• _ASSIGNMENT_:
Once you find the line with "Definition literal_path (template" in the entries below, return exactly every line from it through the line with "constraints: a reply".

Stored dataset items:
┌──
(** An entry of the configuration of the expected shape: an object with a
    string [username], a string [codeword] and, when present, a boolean or
    null [is_human]. *)
Definition well_formed_entry (entry : json) (username codeword : string) : Prop :=
  ∃ members,
    entry = JObject members
    ∧ dict_get members "username" = Some (JString username)
    ∧ dict_get members "codeword" = Some (JString codeword)
    ∧ (dict_get members "is_human" = None
       ∨ dict_get members "is_human" = Some JNull
       ∨ ∃ b, dict_get members "is_human" = Some (JBool b)).

(** Every stored user has a value in [is_human]: the column accepts NULL,
    which startup stores for an entry with a null [is_human]. *)
Definition is_human_not_null (db : database) : Prop :=
  map_Forall (λ _ u, is_Some (user_is_human u)) (users db).

(** An entry that the loop of [lifespan] accepts whatever the database: of
    the expected shape, with no U+0000 in its username and codeword. *)
Definition accepted_entry (entry : json) (username codeword : string) : Prop :=
  well_formed_entry entry username codeword
  ∧ has_nul username = false ∧ has_nul codeword = false.

(** A path matched by a template without parameter: the template, possibly
    followed by one newline. *)
Definition literal_path (template path : string) : Prop :=
  path = template ∨ path = template +:+ LF.

(** What a send needs to be stored by a database that meets its
    constraints: a reply reference within INTEGER, no U+0000 in the sender,
    the text and the recipient, and a sequence that is not exhausted. *)
Definition storable (db : database) (req : request) (u : string)
    (e : endpoint) : Prop :=
  from_option int4 true (in_reply_to_message_id (req_message_body req)) = true
  ∧ has_nul u = false
  ∧ has_nul (in_message (req_message_body req)) = false
  ∧ match e with ep_send_direct to_user => has_nul to_user = false | _ => True end
  ∧ messages_message_id_seq db < 2147483647.

(** ** Sample data: the scenario of alice and bob *)

Definition alice : user_row := {| user_codeword := "x"; user_is_human := Some true |}.
Definition bob : user_row := {| user_codeword := "y"; user_is_human := Some false |}.

Definition msg_hi : message_row :=
  {| message_id := 1; reply_to_message_id := None; from_username := "alice";
     reply_to_username := None; message := "hi"; datetime := 50 |}.

Definition msg_yo : message_row :=
  {| message_id := 2; reply_to_message_id := Some 1; from_username := "bob";
     reply_to_username := Some "alice"; message := "yo"; datetime := 60 |}.

Definition sample_db : database :=
  {| users := <["alice" := alice]> (<["bob" := bob]> ∅);
     tokens := <["a1" := {| token_username := "alice"; token_expires := 1000 |}]>
               (<["b1" := {| token_username := "bob"; token_expires := 1000 |}]> ∅);
     messages := [msg_hi; msg_yo];
     messages_message_id_seq := 2 |}.

(** The whole feed of [sample_db], as the read handlers return it. *)
Definition sample_feed : list MessageOut :=
  [message_out msg_hi (Some true); message_out msg_yo (Some false)].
└──
• _THE ANSWER_:
Definition literal_path (template path : string) : Prop :=
  path = template ∨ path = template +:+ LF.

(** What a send needs to be stored by a database that meets its
    constraints: a reply reference within INTEGER, no U+0000 in the sender,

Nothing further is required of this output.